**PROBLEM TO WORK ON:** Search for the word "Sample" in the entries. Each line that holds it should be copied.

**DATA SHOWN:**

(** X11.  Every output goes straight into the export directory, under a
    name in [.apng]; so no conversion writes over a discovered input, which
    lies in the source directory. *)
Theorem outputs_spare_inputs (w : World) (p : path) :
  Path.parent (apng_file_path w p) = export_dir w
  /\ Path.name (apng_file_path w p) = (Path.stem p ++ ".apng")%string
  /\ (forall q, In q (discovered w) -> apng_file_path w p <> q)
  /\ (forall q, In q (discovered w) -> Path.parent q = source_dir w).
Proof.
  unfold apng_file_path. split; [apply parent_div|].
  split; [apply name_div|]. split.
  - intros q Hq H. destruct (discovered_shape w q Hq) as (s & ->).
    apply div_inj in H. destruct H as [H _].
    now apply (dirs_differ w).
  - intros q Hq. destruct (discovered_shape w q Hq) as (s & ->).
    apply parent_div.
Qed.

Lemma outputs_spare_inputs_witness :
  Path.parent (apng_file_path Sample.world ["opt"; "app"; "mp4"; "clip_a.mp4"])
  = ["opt"; "app"; "export"]
  /\ apng_file_path Sample.world ["opt"; "app"; "mp4"; "clip_a.mp4"]
     <> ["opt"; "app"; "mp4"; "clip_b.mp4"].
Proof.
  split.
  - exact (proj1 (outputs_spare_inputs Sample.world
                    ["opt"; "app"; "mp4"; "clip_a.mp4"])).
  - refine (proj1 (proj2 (proj2 (outputs_spare_inputs Sample.world
                                   ["opt"; "app"; "mp4"; "clip_a.mp4"])))
              ["opt"; "app"; "mp4"; "clip_b.mp4"] _).
    right. left. reflexivity.
Defined.

(** X12.  Two discovered files get two different outputs, unless one of
    them is the file named [.mp4]: its output [.mp4.apng] is also that of
    [.mp4.mp4], so with both in the source directory one conversion writes
    over the result of the other. *)
Theorem outputs_are_distinct (w : World) :
  (forall p q,
      In p (discovered w) -> In q (discovered w) ->
      Path.name p <> ".mp4"%string -> Path.name q <> ".mp4"%string ->
      apng_file_path w p = apng_file_path w q -> p = q)
  /\ apng_file_path w (source_dir w // ".mp4"%string)
     = apng_file_path w (source_dir w // ".mp4.mp4"%string)
  /\ source_dir w // ".mp4"%string <> source_dir w // ".mp4.mp4"%string.
Proof.
  split; [|split].
  - intros p q Hp Hq Hnp Hnq H.
    destruct (discovered_shape w p Hp) as (s & ->).
    destruct (discovered_shape w q Hq) as (s' & ->).
    rewrite name_div in Hnp, Hnq.
    unfold apng_file_path in H. rewrite !stem_mp4 in H.
    apply div_inj in H. destruct H as [_ H].
    destruct s as [|a s]; [now contradiction Hnp|].
    destruct s' as [|a' s']; [now contradiction Hnq|].
    apply append_cancel_r in H. now rewrite H.
  - pose proof (stem_mp4 (source_dir w) EmptyString) as H1.
    pose proof (stem_mp4 (source_dir w) ".mp4") as H2.
    cbn [append] in H1, H2.
    unfold apng_file_path. now rewrite H1, H2.
  - intros H. apply div_inj in H. destruct H as [_ H]. discriminate H.
Qed.

Lemma outputs_are_distinct_witness :
  discovered Cases.clash
  = [ ["opt"; "app"; "mp4"; ".mp4"]; ["opt"; "app"; "mp4"; ".mp4.mp4"] ]
  /\ apng_file_path Sample.world ["opt"; "app"; "mp4"; "clip_a.mp4"]
     <> apng_file_path Sample.world ["opt"; "app"; "mp4"; "clip_b.mp4"].
Proof.
  split; [reflexivity|].
  intros H.
  apply (proj1 (outputs_are_distinct Sample.world)) in H.
  - discriminate H.
  - left. reflexivity.
  - right. left. reflexivity.
  - vm_compute. discriminate.
  - vm_compute. discriminate.
Defined.

(** ** Where the effects land *)

Section Emits.

Variable P : event -> Prop.

Lemma emits_ret {A} (a : A) : emits P (ret a).
Proof. intros t. exists []. cbn. now rewrite List.app_nil_r. Qed.

Lemma emits_raise {A} (e : exn) : emits P (@raise A e).
Proof. intros t. exists []. cbn. now rewrite List.app_nil_r. Qed.

Lemma emits_emit (e : event) : P e -> emits P (emit e).
Proof. intros H t. exists [e]. split; [reflexivity | now constructor]. Qed.

Lemma emits_sys_exit {A} (c : Z) : P (Exit c) -> emits P (@sys_exit A c).
Proof. intros H t. exists [Exit c]. split; [reflexivity | now constructor]. Qed.

Lemma emits_bind {A B} (m : M A) (k : A -> M B) :
  emits P m -> (forall a, emits P (k a)) -> emits P (bind m k).
Proof.
  intros Hm Hk t. destruct (Hm t) as (evs & He & Hp). unfold bind.
  destruct (m t) as [t' [a|c|e]]; cbn [fst] in *; subst t'.
  - destruct (Hk a (t ++ evs)) as (evs' & He' & Hp'). exists (evs ++ evs').
    rewrite He', app_assoc. split; [reflexivity | now apply Forall_app].
  - now exists evs.
  - now exists evs.
Qed.

Lemma emits_try_except {A} (m : M A) (h : exn -> option (M A)) :
  emits P m -> (forall e k, h e = Some k -> emits P k) ->
  emits P (try_except m h).
Proof.
  intros Hm Hh t. destruct (Hm t) as (evs & He & Hp). unfold try_except.
  destruct (m t) as [t' [a|c|e]]; cbn [fst] in *; subst t'.
  - now exists evs.
  - now exists evs.
  - destruct (h e) as [k|] eqn:Hk; [|now exists evs].
    destruct (Hh e k Hk (t ++ evs)) as (evs' & He' & Hp'). exists (evs ++ evs').
    rewrite He', app_assoc. split; [reflexivity | now apply Forall_app].
Qed.

Lemma emits_when (b : bool) (m : M unit) : emits P m -> emits P (when b m).
Proof. intros H. destruct b; [assumption | apply emits_ret]. Qed.

Lemma emits_for_each {A S} (body : A -> S -> M S) (l : list A) :
  (forall x s, emits P (body x s)) -> forall s, emits P (for_each l body s).
Proof.
  intros Hb. induction l as [|x l IH]; intros s; cbn [for_each].
  - apply emits_ret.
  - apply emits_bind; [apply Hb | assumption].
Qed.

Lemma emits_subprocess_run (w : World) (argv : list string) :
  P (Run argv) -> emits P (subprocess_run w argv).
Proof.
  intros H t. exists [Run argv]. unfold subprocess_run.
  split; [|now constructor].
  destruct (tool w _ argv) as [r|e]; [destruct (returncode r =? 0)%Z|];
    reflexivity.
Qed.

End Emits.

Ltac emits_step :=
  first [ apply emits_bind; [|intros ?]
        | apply emits_try_except; [|intros ? ? ?]
        | apply emits_for_each; intros ? ?
        | apply emits_when
        | apply emits_ret
        | apply emits_raise
        | apply emits_emit
        | apply emits_sys_exit
        | apply emits_subprocess_run ].

Ltac confined_side :=
  match goal with
  | |- confined _ (Log _ _) => exact I
  | |- confined _ (Run _) =>
      first [left; reflexivity | right; eexists; eexists; reflexivity]
  | |- confined _ (IsDir _) => first [left; reflexivity | right; reflexivity]
  | |- confined _ (Mkdir _) => reflexivity
  | |- confined _ (Glob _ _) => split; reflexivity
  | |- confined _ (Exit _) => first [left; reflexivity | right; reflexivity]
  | |- confined _ (OpenLog _) => reflexivity
  end.

Lemma confined_check_ffmpeg (w : World) : emits (confined w) (check_ffmpeg w).
Proof.
  unfold check_ffmpeg, logger_info, logger_error.
  repeat first [emits_step | confined_side].
  match goal with H : _ = Some _ |- _ => destruct e; inversion H; subst end;
    repeat first [emits_step | confined_side].
Qed.

Lemma confined_convert (w : World) (i o : path) :
  emits (confined w) (convert_mp4_to_apng w i o).
Proof.
  unfold convert_mp4_to_apng, logger_info, logger_debug, logger_error.
  repeat first [emits_step | confined_side].
  match goal with H : _ = Some _ |- _ => destruct e; inversion H; subst end;
    repeat first [emits_step | confined_side].
Qed.

Lemma confined_main (w : World) : emits (confined w) (main w).
Proof.
  unfold main, is_dir, glob, path_mkdir, loop_body,
    logger_info, logger_error, logger_warning.
  repeat first
    [ apply confined_check_ffmpeg
    | apply confined_convert
    | emits_step
    | confined_side
    | match goal with
      | |- emits _ (match ?x with _ => _ end) => destruct x
      | H : (if ?b then _ else _) = Some _ |- _ =>
          destruct b; inversion H; subst
      end ].
Qed.

(** X13.  The effects of a run stay where they belong.  The only file it
    opens is the log file in the current directory; the only directories it
    tests are the source and the export directory; the only directory it
    makes is the export directory; the only listing is that of the source
    directory, for [*.mp4]; every process it starts is the version
    invocation or a conversion command; and it exits with 0 or 1 only. *)
Theorem effects_are_confined (w : World) :
  Forall (confined w) (fst (run w)).
Proof.
  assert (Hs : emits (confined w) (script w)).
  { unfold script, module_init.
    repeat first [ apply confined_main
                 | emits_step
                 | confined_side
                 | match goal with
                   | |- emits _ (match ?x with _ => _ end) => destruct x
                   end ]. }
  destruct (Hs []) as (evs & He & Hp).
  unfold run. destruct (script w []) as [t o]. cbn [fst] in *. now subst t.
Qed.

**RESPONSE:**
  Path.parent (apng_file_path Sample.world ["opt"; "app"; "mp4"; "clip_a.mp4"])
  /\ apng_file_path Sample.world ["opt"; "app"; "mp4"; "clip_a.mp4"]
  - exact (proj1 (outputs_spare_inputs Sample.world
  - refine (proj1 (proj2 (proj2 (outputs_spare_inputs Sample.world
  /\ apng_file_path Sample.world ["opt"; "app"; "mp4"; "clip_a.mp4"]
     <> apng_file_path Sample.world ["opt"; "app"; "mp4"; "clip_b.mp4"].
  apply (proj1 (outputs_are_distinct Sample.world)) in H.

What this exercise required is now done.